Ah – vejo que o último texto publicado no blog foi elíptico demais, e a culpa disto é principalmente do jet lag; parece que as pessoas não estão entendendo o que quero dizer.
Vamos lá: o Japão sofre com um problema de inadequação na demanda; é por isso que o país enfrenta uma deflação persistente, é por isso que um número cada vez menor de trabalhadores consegue se manter empregado no longo prazo, é por isso que o desemprego aumentou e as horas de trabalho foram reduzidas.
Entretanto, meu objetivo era mostrar que o problema na demanda japonesa não foi tão grave quanto os números do PIB podem sugerir. A maior parte do declínio relativo no PIB japonês quando comparado ao americano teria provavelmente ocorrido mesmo se a política econômica tivesse sido capaz de evitar a armadilha deflacionária. O Japão apresenta uma economia deprimida, mas não em depressão.
O mesmo critério mostra que as políticas fiscais japonesas não foram um fracasso tão completo quanto se costuma dizer. Elas não criaram um crescimento autossustentável, pois nunca foram suficientes para restaurar o pleno emprego e tirar a economia da deflação. Mas elas impediram que a economia afundasse.
Ah, e quanto à dívida; o endividamento não é bom – mas a dívida líquida é de aproximadamente 100% do PIB, e não 200%, porque boa parte dela pertence ao Banco Central Japonês.

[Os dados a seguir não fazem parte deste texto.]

(** [StoreAsLevelDbTable] on the levels of a container gives the table builder keys in
    strictly ascending order; the entries and the events dropped are all the events and
    the trace; and every event with a serial below 256 is there, with its content, under
    the key of its level. *)
Theorem store_writes_all trace arena tracks file :
  tracks_ok arena tracks ->
  exists lv arena' st entries dropped,
    EventsByLevel trace arena tracks = Some (lv, arena') /\
    DoStoreAsLevelDbTable file trace (level_events arena' lv) SerializeTraceEventForPersistingFullEvent =
      inr (st, entries, dropped) /\
    sorted_entries entries /\
    head entries = Some (kTraceMetadataKey, SerializeAsString trace) /\
    Z.of_nat (length entries) + dropped = 1 + Z.of_nat (length (concat tracks)) /\
    forall p, p ∈ concat tracks -> serial arena' p < 256 ->
      exists z l, lv !! z = Some l /\ p ∈ l /\
        (LevelDbTableKey z (ts arena p) (serial arena' p),
         SerializeAsString (set_timestamp 0 (deref_event arena' p))) ∈ entries.
Proof.
  intros Hok. destruct (EventsByLevel_spec trace arena tracks Hok) as (fes & lv & arena' & Hev & _).
  destruct (stored_levels _ _ _ _ _ Hok Hev) as (Hlen & Hp & Hsame & Hst & Hs).
  destruct (store_entries SerializeTraceEventForPersistingFullEvent file trace (level_events arena' lv) full_event_total)
    as [st Hstore].
  exists lv, arena', st. do 2 eexists. split_and!; [done|exact Hstore|by eapply stored_table_sorted|done| |].
  - cbn [length]. rewrite Nat2Z.inj_succ.
    pose proof (entries_from_count SerializeTraceEventForPersistingFullEvent 0 (level_events arena' lv)) as Hc.
    assert (length (concat (level_events arena' lv)) = length (concat tracks)) as Hl.
    { unfold level_events. rewrite <- Hp. clear. induction lv as [|l lv IH]; [done|]. rewrite fmap_cons.
      cbn [concat]. by rewrite !length_app, length_fmap, IH. }
    rewrite Hl in Hc. rewrite <- Hc; [lia|]. intros e. by eexists.
  - intros p Hin Hser. rewrite <- Hp in Hin. apply list_elem_of_In, in_concat in Hin as (l & Hl & Hpl).
    apply list_elem_of_In, list_elem_of_lookup in Hl as [z Hz]. apply list_elem_of_In in Hpl.
    exists z, l. split_and!; [done..|]. apply elem_of_cons. right.
    apply (entries_from_elem _ 0 _ z (deref_event arena' <$> l) (deref_event arena' p)).
    + unfold level_events. by rewrite list_lookup_fmap, Hz.
    + apply list_elem_of_fmap. by exists p.
    + unfold event_entry, ts. rewrite <- (same_timestamp _ _ (Hsame p)). cbn [plus]. fold (serial arena' p).
      rewrite bool_decide_eq_false_2; [done|]. rewrite key_nonempty. lia.
Qed.
End store.

(** ** A container with two tracks *)

Definition sample_complete (ts dur : Z) : TraceEvent :=
  mk_event 1 (Some 7) (Name [102]) None ts dur (Some [1; 2]) None FLOW_NONE None None.
Definition sample_counter (ts : Z) : TraceEvent :=
  mk_event 1 None (Name [99]) None ts 0 (Some [3]) None FLOW_NONE None None.
Definition sample_arena : list TraceEvent := [sample_complete 10 5; sample_complete 10 5; sample_counter 20].
Definition sample_tracks : list (list nat) := [[0; 1]; [2]]%nat.
Definition sample_trace : Trace := mk_trace ∅ ∅ (Some 10) (Some 20) (Some 3) ∅.

Lemma sample_tracks_ok : tracks_ok sample_arena sample_tracks.
Proof.
  split.
  - by apply (bool_decide_unpack _).
  - by apply (bool_decide_unpack _).
  - repeat constructor; simpl; lia.
  - repeat constructor.
  - repeat constructor.
  - intros x y Hx Hy. unfold sample_tracks in *. simpl in Hx, Hy.
    rewrite !elem_of_cons in Hx, Hy. setoid_rewrite elem_of_nil in Hx. setoid_rewrite elem_of_nil in Hy.
    intros H1 H2. destruct Hx as [->|[->|[->|[]]]], Hy as [->|[->|[->|[]]]]; try (by vm_compute in H1); try (by vm_compute in H2).
    all: first [by exists [0; 1]%nat; split_and!; apply (bool_decide_unpack _)|by exists [2]%nat; split_and!; apply (bool_decide_unpack _)].
  - vm_compute. done.
Qed.

Lemma store_writes_all_witness :
  let pe := countable_proto TraceEvent in let pt := countable_proto Trace in
  tracks_ok sample_arena sample_tracks /\
  exists lv arena' st entries dropped,
    EventsByLevel (T := pair_span) sample_trace sample_arena sample_tracks = Some (lv, arena') /\
    DoStoreAsLevelDbTable (mk_file OkStatus OkStatus OkStatus) sample_trace (level_events arena' lv)
      SerializeTraceEventForPersistingFullEvent = inr (st, entries, dropped) /\
    sorted_entries entries /\ Z.of_nat (length entries) + dropped = 4.
Proof.
  intros pe pt. split; [apply sample_tracks_ok|].
  destruct (store_writes_all (T := pair_span) sample_trace sample_arena sample_tracks (mk_file OkStatus OkStatus OkStatus) sample_tracks_ok)
    as (lv & arena' & st & entries & dropped & H1 & H2 & H3 & _ & H4 & _).
  by exists lv, arena', st, entries, dropped.
Defined.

A questão é que há muitos nuances nesta história que não costumam chegar aos nossos ouvidos – não é uma história feliz, obviamente, mas não é tão terrível quanto a versão que conhecemos. Levando-se em consideração a forma com a qual estamos lidando com nossa própria bolha estourada, acho que precisamos deixar de ser tão duros com os japoneses.